Is there any reason why behaviours cannot also be handled in this way ? (subject
to certain performance issues). I think of "code as media" anyhow, and imagine
support for multiple languages via inlined code. This code is processed
(compiled, interpreted, (played!) etc) and run inside external language engines,
just the same way as sound data is played in an sound application.
Browsers say "I can handle Java/Smalltalk-VR/Tcl-VR/MOO3.X/etc", as well as
"MIDI/.mp2/etc".
The code fragments defining sets of behaviors are embedded as in-line objects ..
and possibly an event->behavior map which specifies how user interactions in the
browser trigger behaviours in the language engine(s) attached to it.
Any external language have some way to modify the scene graphs, which can be
language specific (<Gets on soapbox> of cource, life would be much easier if
language designers had a defined API for the manipulation of the scene graph, as
well as a defined mechanism to get events back from the VRML browser <gets off
soapbox>). Obviously, any external language also has to satisfy certain security
concerns, because you don't really want potentially nasty code downloaded and
run without being fairly sure it is safe (though we do this all the time right
now !).
It would be nice to get code passed out of the VRML browser as it is downloading
(sorta like netscape's gif handling, but for code), so that the process of
initial compilation/tokenisation can be going on while the behaviors is still
downloading.
The scenairo starts to get real sexy if the browser can route messages from the
interaction engine to other external applications (and vice versa). One way it
can do this is by providing a mechanism to trigger "browser events". Browser
events fall into two categories. "Physical events" are clicks by users on
objects and "Logical" events.
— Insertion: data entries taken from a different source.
(* ===== verification/MemoryBus.v ===== *)
(** * The memory bus

    [MemoryBus] of [include/gba/core/memory_bus.hpp] and
    [src/core/memory_bus.cpp]: the RAM arrays, the cartridge ROM and save
    backing with the Flash command protocol, the debug ports, and the byte,
    halfword and word accesses of every region.

    A [std::array] or [std::vector] of bytes is a list; [byte_at] and
    [put_byte] are its accesses.  Their out-of-range cases are unreachable:
    [BusTypes.classify_in_bounds] bounds every offset by the array it
    indexes, and [MemoryBusSpec] bounds the save offsets.

    The IO callbacks are the record [IoCallbacks] over the state [D] of the
    devices behind them; a read inspects [D], a write returns the next [D].
    The bus state and [D] are threaded together ([Bus]). *)

From Stdlib Require Import String Ascii.
From S2P Require Import Prelude StateHash BusTypes.

Module GamePakSaveType.
(* @ memory_bus.hpp:48-55 GamePakSaveType *)
Inductive t : Type := none | sram32k | flash64k | flash128k | eeprom512 | eeprom8k.
#[export] Instance eq_dec : EqDecision t.
Proof. solve_decision. Defined.

(** The enumerators' values. *)
(* @ memory_bus.hpp:48-55 GamePakSaveType *)
Definition index (type : t) : Z :=
  match type with
  | none => 0 | sram32k => 1 | flash64k => 2 | flash128k => 3 | eeprom512 => 4 | eeprom8k => 5
  end.
End GamePakSaveType.
Export (hints) GamePakSaveType.

Module FlashCommandState.
(* @ memory_bus.hpp:57-66 FlashCommandState *)
Inductive t : Type :=
  | idle | unlock1 | unlock2 | program_data
  | erase_unlock1 | erase_unlock2 | erase_command | bank_select.
#[export] Instance eq_dec : EqDecision t.
Proof. solve_decision. Defined.

(* @ memory_bus.hpp:57-66 FlashCommandState *)
Definition index (state : t) : Z :=
  match state with
  | idle => 0 | unlock1 => 1 | unlock2 => 2 | program_data => 3
  | erase_unlock1 => 4 | erase_unlock2 => 5 | erase_command => 6 | bank_select => 7
  end.
End FlashCommandState.
Export (hints) FlashCommandState.

(* @ memory_bus.hpp:121-131 CartridgeHeader *)
Record CartridgeHeader : Type := mkCartridgeHeader {
  title : list Z;
  game_code : list Z;
  maker_code : list Z;
  fixed_value : Z;
  unit_code : Z;
  device_type : Z;
  version : Z;
  complement_check : Z;
  fixed_value_valid : bool
}.

(* @ memory_bus.hpp:133-137 FlashProtocolStatus *)
Record FlashProtocolStatus : Type := mkFlashProtocolStatus {
  fs_id_mode : bool;
  fs_bank : Z;
  fs_command_state : FlashCommandState.t
}.

(** A null function pointer is [None]. *)
(* @ memory_bus.hpp:139-145 MemoryBusIoCallbacks *)
Record IoCallbacks (D : Type) : Type := mkIoCallbacks {
  cb_read16 : option (D -> Z -> option Z);
  cb_read32 : option (D -> Z -> option Z);
  cb_write16 : option (Z -> Z -> D -> bool * D);
  cb_write32 : option (Z -> Z -> D -> bool * D)
}.
Arguments mkIoCallbacks {D}.
Arguments cb_read16 {D}.
Arguments cb_read32 {D}.
Arguments cb_write16 {D}.
Arguments cb_write32 {D}.

(* @ memory_bus.hpp:156-156 MemoryBus::kSram32kSize *)
Definition kSram32kSize : Z := 32 * 1024.
(* @ memory_bus.hpp:157-157 MemoryBus::kFlash64kSize *)
Definition kFlash64kSize : Z := 64 * 1024.
(* @ memory_bus.hpp:158-158 MemoryBus::kFlash128kSize *)
Definition kFlash128kSize : Z := 128 * 1024.
(* @ memory_bus.hpp:159-159 MemoryBus::kEeprom512Size *)
Definition kEeprom512Size : Z := 512.
(* @ memory_bus.hpp:160-160 MemoryBus::kEeprom8kSize *)
Definition kEeprom8kSize : Z := 8 * 1024.

(* @ memory_bus.cpp:28-28 kMgbaDebugEnable *)
Definition kMgbaDebugEnable : Z := 0x04FFF780.
(* @ memory_bus.cpp:29-29 kMgbaDebugEnableMagic *)
Definition kMgbaDebugEnableMagic : Z := 0x1DEA.
(* @ memory_bus.cpp:30-30 kMgbaDebugStringStart *)
Definition kMgbaDebugStringStart : Z := 0x04FFF600.
(* @ memory_bus.cpp:31-31 kMgbaDebugStringEnd *)
Definition kMgbaDebugStringEnd : Z := 0x04FFF6FF.
(* @ memory_bus.cpp:32-32 kMgbaDebugFlags *)
Definition kMgbaDebugFlags : Z := 0x04FFF700.
(* @ memory_bus.cpp:33-33 kNoCashGbaDebugIdStart *)
Definition kNoCashGbaDebugIdStart : Z := 0x04FFFA00.

(** The bytes of a string. *)
Definition bytes_of (s : string) : list Z :=
  map (fun c => Z.of_N (N_of_ascii c)) (list_ascii_of_string s).

(* @ memory_bus.cpp:34-34 kNoCashGbaDebugId *)
Definition kNoCashGbaDebugId : list Z := bytes_of "no$gba ".
(* @ memory_bus.cpp:35-35 kNoCashGbaDebugOut *)
Definition kNoCashGbaDebugOut : Z := 0x04FFFA10.
(* @ memory_bus.cpp:36-36 kNoCashGbaDebugChar *)
Definition kNoCashGbaDebugChar : Z := 0x04FFFA1C.
(* @ memory_bus.cpp:41-42 kCartridgeTitleOffset, kCartridgeTitleSize *)
Definition kCartridgeTitleOffset : nat := 0xA0.
(* @ memory_bus.cpp:42-42 kCartridgeTitleSize *)
Definition kCartridgeTitleSize : nat := 12.
(* @ memory_bus.cpp:43-43 kCartridgeGameCodeOffset *)
Definition kCartridgeGameCodeOffset : nat := 0xAC.
(* @ memory_bus.cpp:44-44 kCartridgeGameCodeSize *)
Definition kCartridgeGameCodeSize : nat := 4.
(* @ memory_bus.cpp:45-45 kCartridgeMakerCodeOffset *)
Definition kCartridgeMakerCodeOffset : nat := 0xB0.
(* @ memory_bus.cpp:46-46 kCartridgeMakerCodeSize *)
Definition kCartridgeMakerCodeSize : nat := 2.
(* @ memory_bus.cpp:47-47 kCartridgeFixedValueOffset *)
Definition kCartridgeFixedValueOffset : nat := 0xB2.
(* @ memory_bus.cpp:48-48 kCartridgeUnitCodeOffset *)
Definition kCartridgeUnitCodeOffset : nat := 0xB3.
(* @ memory_bus.cpp:49-49 kCartridgeDeviceTypeOffset *)
Definition kCartridgeDeviceTypeOffset : nat := 0xB4.
(* @ memory_bus.cpp:50-50 kCartridgeVersionOffset *)
Definition kCartridgeVersionOffset : nat := 0xBC.
(* @ memory_bus.cpp:51-51 kCartridgeComplementCheckOffset *)
Definition kCartridgeComplementCheckOffset : nat := 0xBD.
(* @ memory_bus.cpp:52-52 kMinimumCartridgeHeaderSize *)
Definition kMinimumCartridgeHeaderSize : nat := kCartridgeComplementCheckOffset + 1.
(* @ memory_bus.cpp:53-53 kCartridgeExpectedFixedValue *)
Definition kCartridgeExpectedFixedValue : Z := 0x96.
(* @ memory_bus.cpp:54-54 kFlashUnlockAddress1 *)
Definition kFlashUnlockAddress1 : Z := 0x5555.
(* @ memory_bus.cpp:55-55 kFlashUnlockAddress2 *)
Definition kFlashUnlockAddress2 : Z := 0x2AAA.
(* @ memory_bus.cpp:56-56 kFlashBankSelectAddress *)
Definition kFlashBankSelectAddress : Z := 0x0000.
(* @ memory_bus.cpp:57-57 kFlashBankSize *)
Definition kFlashBankSize : Z := 64 * 1024.
(* @ memory_bus.cpp:58-58 kFlashSectorSize *)
Definition kFlashSectorSize : Z := 4 * 1024.
(* @ memory_bus.cpp:59-59 kFlashManufacturerId *)
Definition kFlashManufacturerId : Z := 0xC2.
(* @ memory_bus.cpp:60-60 kFlash64DeviceId *)
Definition kFlash64DeviceId : Z := 0x1C.
(* @ memory_bus.cpp:61-61 kFlash128DeviceId *)
Definition kFlash128DeviceId : Z := 0x09.
(* @ memory_bus.cpp:62-65 kHleBiosVectorBytes *)
Definition kHleBiosVectorBytes : list Z :=
  [0x04; 0x20; 0xA0; 0xE3; 0x01; 0x02; 0x03; 0x04;
   0x05; 0x20; 0xA0; 0xE3; 0x07; 0x20; 0xA0; 0xE3].

(** ** Bytes and words *)

Definition byte_at (l : list Z) (i : Z) : Z := default 0 (l !! Z.to_nat i).

Definition put_byte (i : Z) (v : Z) (l : list Z) : list Z := <[Z.to_nat i := v]> l.

(** The little-endian halfword and word of bytes. *)
(* @ memory_bus.cpp:360-361 MemoryBus::read16 *)
Definition le16 (b0 b1 : Z) : Z := Z.lor b0 (u16 (Z.shiftl b1 8)).

(* @ memory_bus.cpp:424-428 MemoryBus::read32 *)
Definition le32 (b0 b1 b2 b3 : Z) : Z :=
  Z.lor (Z.lor (Z.lor b0 (u32 (Z.shiftl b1 8))) (u32 (Z.shiftl b2 16))) (u32 (Z.shiftl b3 24)).

(** The halfword and the word of an array at an offset. *)
(* @ memory_bus.cpp:359-373 MemoryBus::read16 *)
Definition half_at (l : list Z) (i : Z) : Z := le16 (byte_at l i) (byte_at l (i + 1)).

(* @ memory_bus.cpp:423-430 MemoryBus::read32 *)
Definition word_at (l : list Z) (i : Z) : Z :=
  le32 (byte_at l i) (byte_at l (i + 1)) (byte_at l (i + 2)) (byte_at l (i + 3)).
When an event occurs in the browser, it is offered
to all (or the first relevant, or any other number of message distribution
schemes) attached external engines (whatever !). The same goes for logical
events, which are generated by the external engines and don't neccessarily have
any user-interaction to them. They are just a mechanism for the external
applications to communicate amongst each other, using the browser as a clearing
house to knit the external apps into a functioning sub-system. For example, a
click could cause a behavior to evaluate in one engine, which might cause a
logical event "PlaySnd (with associated parameters) in the browser, which would
in turn get distributed to the sound application.
This I think this kind of apprach could get us a long way down the road to an
open, flexible system with behaviours, without having to "write the world" on
behaviors.
-- Mike
> Think orthogonally....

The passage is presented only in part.